Krishna Gummadi, MPI-SWS: “Understanding, Predicting, and Influencing Human Decision Making”

Today, it is possible to gather and analyze detailed data online about human societal interactions and decisions at a previously unimaginable scale. Sites like Facebook and Twitter enable passive observational studies of interactions between hundreds of millions of users, while sites like Amazon’s Mechanical Turk (AMT) and SurveyMonkey enable scientists to recruit humans for active experimental studies of their decision making at scale. Quantitative studies of data so gathered are often referred to as computational social science. In these lectures, I will discuss recent advances in (i) understanding information production, diffusion, and consumption in social media, i.e., who says what to whom? who likes what from whom? to what extent, can these information exchanges be modeled computationally and predicted? and (ii) understanding human / crowd decision making, particularly by peering through the lens of computation, i.e., can we better understand how or why humans made their decisions by modeling decision making as information processing? can we detect whether certain decisions made by humans are “unreasonable” or “unfair”?

Michael Hicks, University of Maryland: “Programming Languages meet Cryptography”

A wealth of sophisticated techniques have been developed by the cryptography research community that can ensure the secrecy or integrity of a computation. For example, techniques such as homomorphic encryption, garbled circuits, and oblivious RAM can ensure that even when a program is run by an untrusted party, that party can learn nothing about the program’s secrets.

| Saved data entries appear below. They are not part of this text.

(* ===== verification/ModuleParams.v ===== *)
(** * The staged manifests of the module operator

    The file handling of [ogx-module/internal/controller/ogx/reconciler.go]: the
    overlay of a platform, the copy of the manifests into a file system in
    memory, and the images that the environment substitutes in [params.env]. *)

From Stdlib Require Import Ascii.
From S2P Require Import Prelude Common Fmt CABundle Resolver.

(** ** Strings *)

Fixpoint trimLeft (l : list ascii) : list ascii :=
  match l with
  | [] => []
  | c1 :: l1 =>
      if isSpace1 c1 then trimLeft l1
      else
        match l1 with
        | c2 :: l2 =>
            if isSpace2 c1 c2 then trimLeft l2
            else match l2 with c3 :: l3 => if isSpace3 c1 c2 c3 then trimLeft l3 else l | [] => l end
        | [] => l
        end
  end.

(** The same from the end, on the reversed list. *)
Fixpoint trimLast (l : list ascii) : list ascii :=
  match l with
  | [] => []
  | c1 :: l1 =>
      if isSpace1 c1 then trimLast l1
      else
        match l1 with
        | c2 :: l2 =>
            if isSpace2 c2 c1 then trimLast l2
            else match l2 with c3 :: l3 => if isSpace3 c3 c2 c1 then trimLast l3 else l | [] => l end
        | [] => l
        end
  end.

(** [strings.TrimSpace], on the bytes of UTF-8. *)
Definition trim (l : list ascii) : list ascii := rev (trimLast (rev (trimLeft l))).
Definition TrimSpace (s : string) : string := of_chars (trim (chars s)).

(** [strings.Split] at a byte: there is always a part. *)
Fixpoint splitAt (c : ascii) (l : list ascii) : list (list ascii) :=
  match l with
  | [] => [[]]
  | x :: l =>
      if Ascii.eqb x c then [] :: splitAt c l
      else match splitAt c l with p :: ps => (x :: p) :: ps | [] => [[x]] end
  end.

Definition newline : ascii := ascii_of_nat 10.
Definition equals : ascii := "=".
Definition Split (s : string) : list string := of_chars <$> splitAt newline (chars s).
Definition Join (l : list string) : string := joinWith (String newline "") l.

(** [strings.SplitN] at the first byte: no second part without it. *)
Fixpoint cutAt (c : ascii) (l : list ascii) : list ascii * option (list ascii) :=
  match l with
  | [] => ([], None)
  | x :: l => if Ascii.eqb x c then ([], Some l) else let '(p, q) := cutAt c l in (x :: p, q)
  end.

Definition SplitN (line : string) : string * option string :=
  let '(p, q) := cutAt equals (chars line) in (of_chars p, of_chars <$> q).

Definition lowerChar (c : ascii) : ascii := if in_range "A" "Z" c then ascii_of_nat (nat_of_ascii c + 32) else c.

(** ** The overlay *)

Definition overlayODH : string := "overlays/odh".
Definition overlayRhoai : string := "overlays/rhoai".

(** [strings.ToLower] as far as ASCII letters of the result go: of the other
    letters only U+0130 has a lower case among those that are looked for. *)
Fixpoint lower (l : list ascii) : list ascii :=
  match l with
  | [] => []
  | c :: l' =>
      match l' with
      | d :: l'' => if byteIs 196 c && byteIs 176 d then "i"%char :: lower l'' else lowerChar c :: lower l'
      | [] => [lowerChar c]
      end
  end.

Definition overlayForPlatform (platformName : string) : string :=
  let value := of_chars (lower (chars (TrimSpace platformName))) in
  if Contains value "rhoai" || Contains value "open shift ai" || Contains value "openshift ai" then overlayRhoai
  else overlayODH.

Example overlay_examples :
  overlayForPlatform "  OpenShift AI Self-Managed" = overlayRhoai ∧ overlayForPlatform "OpenDataHub" = overlayODH.
Proof. split; vm_compute; reflexivity. Qed.

(** ** The substituted images *)

Definition imageParams : list string :=
  ["RELATED_IMAGE_ODH_OGX_K8S_OPERATOR_IMAGE"; "RELATED_IMAGE_ODH_OGX_CORE_IMAGE"].

(** Each parameter is read from the variables of this list, which is the
    variable of its own name. *)
Definition imageParamEnvMap (key : string) : option (list string) :=
  if bool_decide (key ∈ imageParams) then Some [key] else None.

Section environment.
(** [os.Getenv], and [reference.ParseAnyReference]. *)
Context (Getenv : string → string) (ParseAnyReference : string → result unit).

Definition hasImageParamOverrides : bool :=
  existsb (λ key, existsb (λ envName, negb (bool_decide (Getenv envName = "")))
                    (default [] (imageParamEnvMap key))) imageParams.

Fixpoint firstImage (envNames : list string) : option string :=
  match envNames with
  | [] => None
  | envName :: envNames =>
      let value := TrimSpace (Getenv envName) in
      if bool_decide (value = "") then firstImage envNames
      else match ParseAnyReference value with Err _ => firstImage envNames | Ok _ => Some value end
  end.

Definition resolveImageParamOverride (key : string) : option string := imageParamEnvMap key ≫= firstImage.

Definition isQuote (c : ascii) : bool := Ascii.eqb c (ascii_of_nat 34) || Ascii.eqb c "'".

(** The quote that encloses a value of two bytes or more. *)
Definition enclosing (l : list ascii) : option ascii :=
  match l, last l with
  | q :: _ :: _, Some q' => if isQuote q && Ascii.eqb q q' then Some q else None
  | _, _ => None
  end.

Definition rewriteEnvLine (line key value : string) : string :=
  match SplitN line with
  | (_, None) => (key +:+ "=" +:+ value)%string
  | (name, Some rest) =>
      match enclosing (trim (chars rest)) with
      | Some q => (name +:+ "=" +:+ String q value +:+ String q "")%string
      | None => (name +:+ "=" +:+ value)%string
      end
  end.

(** The body of the loop: the new line, if it changes. *)
Definition overrideLine (line : string) : option string :=
  let trimmed := TrimSpace line in
  if bool_decide (trimmed = "") || String.prefix "#" trimmed then None
  else
    let key := TrimSpace (SplitN line).1 in
    rewriteEnvLine line key <$> resolveImageParamOverride key.

Definition overrideContent (content : string) : option string :=
  let lines := Split content in
  if existsb (λ line, bool_decide (is_Some (overrideLine line))) lines
  then Some (Join ((λ line, default line (overrideLine line)) <$> lines)) else None.

(** ** The file system in memory

    [kyaml]'s [FileSystem] is a parameter: what was written is what is read. *)

Class FileSystem (FS : Type) := {
  Exists : FS → string → bool;
  ReadFile : FS → string → result string;
  WriteFile : FS → string → string → FS * option error;
  MkdirAll : FS → string → FS * option error;
}.

Class FileSystemLaws (FS : Type) `{FileSystem FS} : Prop := {
  WriteFile_spec : ∀ fs path data,
    let '(fs', e) := WriteFile fs path data in
    e = None → Exists fs' path = true ∧ ReadFile fs' path = Ok data ∧
      ∀ p, p ≠ path → ReadFile fs' p = ReadFile fs p;
  MkdirAll_spec : ∀ fs path,
    let '(fs', e) := MkdirAll fs path in
    e = None → ∀ p d, ReadFile fs p = Ok d → ReadFile fs' p = Ok d;
}.

Context {FS : Type} `{!FileSystem FS}.

Definition applyParamsEnvOverrides (target : FS) (paramsPath : string) : FS * option error :=
  if negb (Exists target paramsPath) then (target, None)
  else
    match ReadFile target paramsPath with
    | Err e => (target, Some (Wrapf "failed to read %s: %w" [paramsPath] e))
    | Ok content =>
        match overrideContent content with
        | None => (target, None)
        | Some content' => WriteFile target paramsPath content'
        end
    end.

(** An entry of [filepath.Walk]: its path below the root ([.] is the root), the
    error that the walk reports, and the file's contents. *)
Record walkEntry := { WE_Rel : string; WE_Err : option error; WE_IsDir : bool; WE_Data : result string }.

(** [path.Join] of clean paths, and [path.Dir] of one. *)
Definition pathJoin (a b : string) : string := (a +:+ "/" +:+ b)%string.

Definition parentOf (path : string) : string :=
  match rev (splitAt "/" (chars path)) with
  | _ :: (d :: ds) => joinWith "/" (of_chars <$> rev (d :: ds))
  | _ => "."
  end.

Definition copyEntry (dstRoot : string) (target : FS) (e : walkEntry) : FS * option error :=
  match WE_Err e with
  | Some err => (target, Some err)
  | None =>
      let targetPath := if bool_decide (WE_Rel e = ".") then dstRoot else pathJoin dstRoot (WE_Rel e) in
      if WE_IsDir e then MkdirAll target targetPath
      else
        match WE_Data e with
        | Err err => (target, Some err)
        | Ok data =>
            let parent := parentOf targetPath in
            let '(target, err) := if bool_decide (parent = ".") then (target, None) else MkdirAll target parent in
            match err with Some err => (target, Some err) | None => WriteFile target targetPath data end
        end
  end.

(** The walk stops at the first error. *)
Fixpoint copyDirToFS (dstRoot : string) (entries : list walkEntry) (target : FS) : FS * option error :=
  match entries with
  | [] => (target, None)
  | e :: entries =>
      match copyEntry dstRoot target e with
      | (target, None) => copyDirToFS dstRoot entries target
      | failed => failed
      end
  end.

Definition componentName : string := "ogx".
Definition paramsFileName : string := "params.env".

(** With the directory to render. *)
Definition prepareManifestFSWithOverrides (empty : FS) (entries : list walkEntry) (overlay : string) : result (FS * string) :=
  match copyDirToFS componentName entries empty with
  | (_, Some e) => Err e
  | (fs, None) =>
      match applyParamsEnvOverrides fs (pathJoin (pathJoin componentName overlay) paramsFileName) with
      | (_, Some e) => Err e
      | (fs, None) => Ok (fs, pathJoin componentName overlay)
      end
  end.
End environment.

(** ** Trimming *)

(** Printable ASCII, without the space: nothing that is trimmed starts or ends so. *)
Definition solid (c : ascii) : bool := byteIn 33 126 c.

Lemma solid_not_space c : solid c = true →
  isSpace1 c = false ∧ (∀ d, isSpace2 c d = false ∧ isSpace2 d c = false) ∧
  (∀ d e, isSpace3 c d e = false ∧ isSpace3 d e c = false).
Proof.
  intros [H1 H2]%andb_true_iff. apply Nat.leb_le in H1, H2.
  assert (Hs : ∀ n, (126 < n ∨ n < 33)%nat → byteIs n c = false) by (intros n Hn; apply Nat.eqb_neq; lia).
  assert (Hn : ∀ lo hi, (126 < lo ∨ hi < 33)%nat → byteIn lo hi c = false).
  { intros lo hi Hlh. apply andb_false_iff. rewrite !Nat.leb_gt. lia. }
  unfold isSpace1, isSpace2, isSpace3.
  split_and!; intros; try split; rewrite ?Hs, ?Hn by lia; by rewrite ?andb_false_r.
Qed.

Lemma trimLeft_solid c l : solid c = true → trimLeft (c :: l) = c :: l.
Proof.
  intros (H1 & H2 & H3)%solid_not_space. cbn [trimLeft]. rewrite H1.
  destruct l as [|c2 l]; [done|]. rewrite (proj1 (H2 c2)). destruct l as [|c3 l]; [done|]. by rewrite (proj1 (H3 c2 c3)).
Qed.

Lemma trimLast_solid c l : solid c = true → trimLast (c :: l) = c :: l.
Proof.
  intros (H1 & H2 & H3)%solid_not_space. cbn [trimLast]. rewrite H1.
  destruct l as [|c2 l]; [done|]. rewrite (proj2 (H2 c2)). destruct l as [|c3 l]; [done|]. by rewrite (proj2 (H3 c3 c2)).
Qed.

Lemma trim_solid c d l : solid c = true → solid d = true → trim (c :: l ++ [d]) = c :: l ++ [d].
Proof.
  intros Hc Hd. unfold trim. rewrite trimLeft_solid by done. change (c :: l ++ [d]) with ((c :: l) ++ [d]).
  rewrite rev_app_distr. cbn [rev app]. rewrite trimLast_solid by done. cbn [rev].
  by rewrite rev_app_distr, rev_involutive.
Qed.

Lemma trim_Forall l : Forall (λ c, solid c = true) l → trim l = l.
Proof.
  destruct l as [|c l]; [done|]. destruct l as [|d l _] using rev_ind.
  - intros [Hc _]%Forall_cons. unfold trim. rewrite trimLeft_solid by done. change (rev [c]) with [c]. by rewrite trimLast_solid.
  - intros [Hc [_ [Hd _]%Forall_cons]%Forall_app]%Forall_cons. by apply trim_solid.
Qed.

(** What is trimmed at the end is an end. *)
Lemma trimLast_suffix l : ∃ k, l = k ++ trimLast l.
Proof.
  remember (length l) as n eqn:Hn. revert l Hn. induction n as [n IH] using lt_wf_ind. intros l ->.
  destruct l as [|c1 l1]; [by exists []|]. cbn [trimLast].
  destruct (isSpace1 c1); [destruct (IH (length l1) ltac:(cbn; lia) l1 eq_refl) as [k Hk]; exists (c1 :: k); cbn; congruence|].
  destruct l1 as [|c2 l2]; [by exists []|].
  destruct (isSpace2 c2 c1); [destruct (IH (length l2) ltac:(cbn; lia) l2 eq_refl) as [k Hk]; exists (c1 :: c2 :: k); cbn; congruence|].
  destruct l2 as [|c3 l3]; [by exists []|].
  destruct (isSpace3 c3 c2 c1); [|by exists []].
  destruct (IH (length l3) ltac:(cbn; lia) l3 eq_refl) as [k Hk]. exists (c1 :: c2 :: c3 :: k). cbn. congruence.
Qed.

Unfortunately, these techniques can be inefficient and by-hand optimizations are both tedious and risky, as mistakes can compromise security. In this series of lectures, we show how ideas developed in the programming languages community—involving automated reasoning and compiler optimization—can be deployed to ensure that cryptographic computations are both efficient and secure. We will present background on how to mathematically describe the behavior of programming languages, using a technique called operational semantics. We will also consider how to mathematically express the way programs are type-checked and otherwise reasoned about through automated analysis. Then we show how to apply these basic techniques to languages that employ cryptographic mechanisms, and to show that their efficient use does not compromise security.

Readings/Preparations:

For advance reading, please read the following three blog posts:

In addition, please skim the first three chapters of Robert Harper’s book, paying particular attention to 1.1, 2.1-2.3, 2.6, and 3.1.1. You are welcome also to look ahead to chapter 4, particularly 4.1 and 4.2. A preview of the book can be found at: https://www.cs.cmu.edu/~rwh/pfpl/2nded.pdf

Finally, please also install the Racket programming language, found at https://racket-lang.org. Many of the developments presented in lectures will be executable in the PLT Redex framework, provided by Racket.

I expect all of this should take 2-3 hours of work.

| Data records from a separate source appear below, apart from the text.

(** What the conditions of the module say.  Degraded is True exactly when a
    server is unhealthy: that the module itself failed, or was removed, never
    shows there.  The others are True exactly when the run got that far: the
    manifests are provisioned only after an error-free deployment of an instance
    that is not removed, the operator is ready only when its Deployments are, and
    the webhooks only when both are. *)
Theorem module_conditions cfg releases instance deployed operatorReady webhookReady h e :
  let conditions := OS_Conditions (reportedStatus cfg releases instance deployed operatorReady webhookReady h e) in
  let ok := negb (bool_decide (managementState instance = Removed)) && bool_decide (e = None) in
  statusIs conditions ConditionTypeDegraded (flag (0 <? UnhealthyCount h)) ∧
  ∃ provisioned ready webhooks,
    statusIs conditions ConditionTypeProvisioningSucceeded provisioned ∧
    statusIs conditions conditionTypeRootOperatorReady ready ∧
    statusIs conditions conditionTypeRootWebhookReady webhooks ∧
    (provisioned = ConditionTrue ↔ ok && (operatorReady || deployed) = true) ∧
    (ready = ConditionTrue ↔ ok && operatorReady = true) ∧
    (webhooks = ConditionTrue ↔ ok && operatorReady && webhookReady = true).
Proof.
  cbv zeta. split.
  - replace (flag _) with (degradedMark h).1.1 by (unfold degradedMark; by destruct (0 <? UnhealthyCount h)).
    apply reported_status; [done|]. rewrite lastMark_app. cbn [lastMark].
    rewrite bool_decide_eq_true_2; [done|]. unfold degradedMark. by destruct (0 <? UnhealthyCount h).
  - assert (Hmarks : ∀ t, t ≠ ConditionTypeReady → t ≠ ConditionTypeDegraded → ∀ m,
      lastMark t (outcomeMarks instance deployed operatorReady webhookReady e) = Some m →
      statusIs (OS_Conditions (reportedStatus cfg releases instance deployed operatorReady webhookReady h e)) t m.1.1).
    { intros t Hr Hd m Hm. apply reported_status; [done|]. rewrite lastMark_app. cbn [lastMark].
      rewrite bool_decide_eq_false_2; [done|]. unfold degradedMark. destruct (0 <? UnhealthyCount h); cbn; congruence. }
    unfold outcomeMarks in Hmarks. case_bool_decide as Hm; [rewrite decide_True in Hmarks by done|rewrite decide_False in Hmarks by done].
    2: destruct e as [e|]; [|destruct operatorReady; [|destruct deployed]; [destruct webhookReady| |]].
    all: do 3 eexists; (split; [apply Hmarks; [done|done|reflexivity]|]);
      (split; [apply Hmarks; [done|done|reflexivity]|]); (split; [apply Hmarks; [done|done|reflexivity]|]); by split_and!.
Qed.
End status.

(** ** The reconciler *)

Section reconciler.
Context `{CM : ConditionManager}.
Context (Getenv : string → string) (ParseAnyReference : string → result unit)
  (Walk : string → list walkEntry) (ReadHostFile : string → result string)
  (yaml_releases : string → result (list ComponentRelease)).
Context {FS : Type} `{!FileSystem FS} (emptyFS : FS).
Context (Render : string → option FS → string → result (list Unstructured)).
Context {WO WR : Type} `{OS : !OGXStore WO, OL : !OGXStoreLaws WO}.
Context (ServerResources : WR → option (apiError + list string)) (GroupDiscoveryFailed : apiError → bool)
  (GetConfigMapData : WR → NamespacedName → apiError + gmap string string)
  (GetDeployment : WR → NamespacedName → apiError + DeploymentReport)
  (GetWebhookConfiguration : WR → string → apiError + list (option NamespacedName))
  (GetService GetSecret : WR → NamespacedName → option apiError)
  (ListServers : WR → apiError + list (NamespacedName * object)).
Context (Deploy : Config → OGX → list Unstructured → WR → WR * option error)
  (CollectGarbage : option (Config → OGX → WR → WR * option error)).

Vitaly Shmatikov, Cornell Tech: “Privacy in the Year 2027”

This series of lectures will focus on several developments that promise to dramatically change the problems and methodology of data privacy research in the next decade.  The first development is that machine learning will become a ubiquitous commodity and the primary method for incorporating users’ personal data into apps and online services. I will discuss how trained machine-learning models reveal sensitive data and how to use machine learning to infer information about individuals. The second, related development is that a vast array of devices – from household gadgets to wearable sensors – will be generating streams of data correlated with individual user activities, presenting new privacy challenges and opportunities.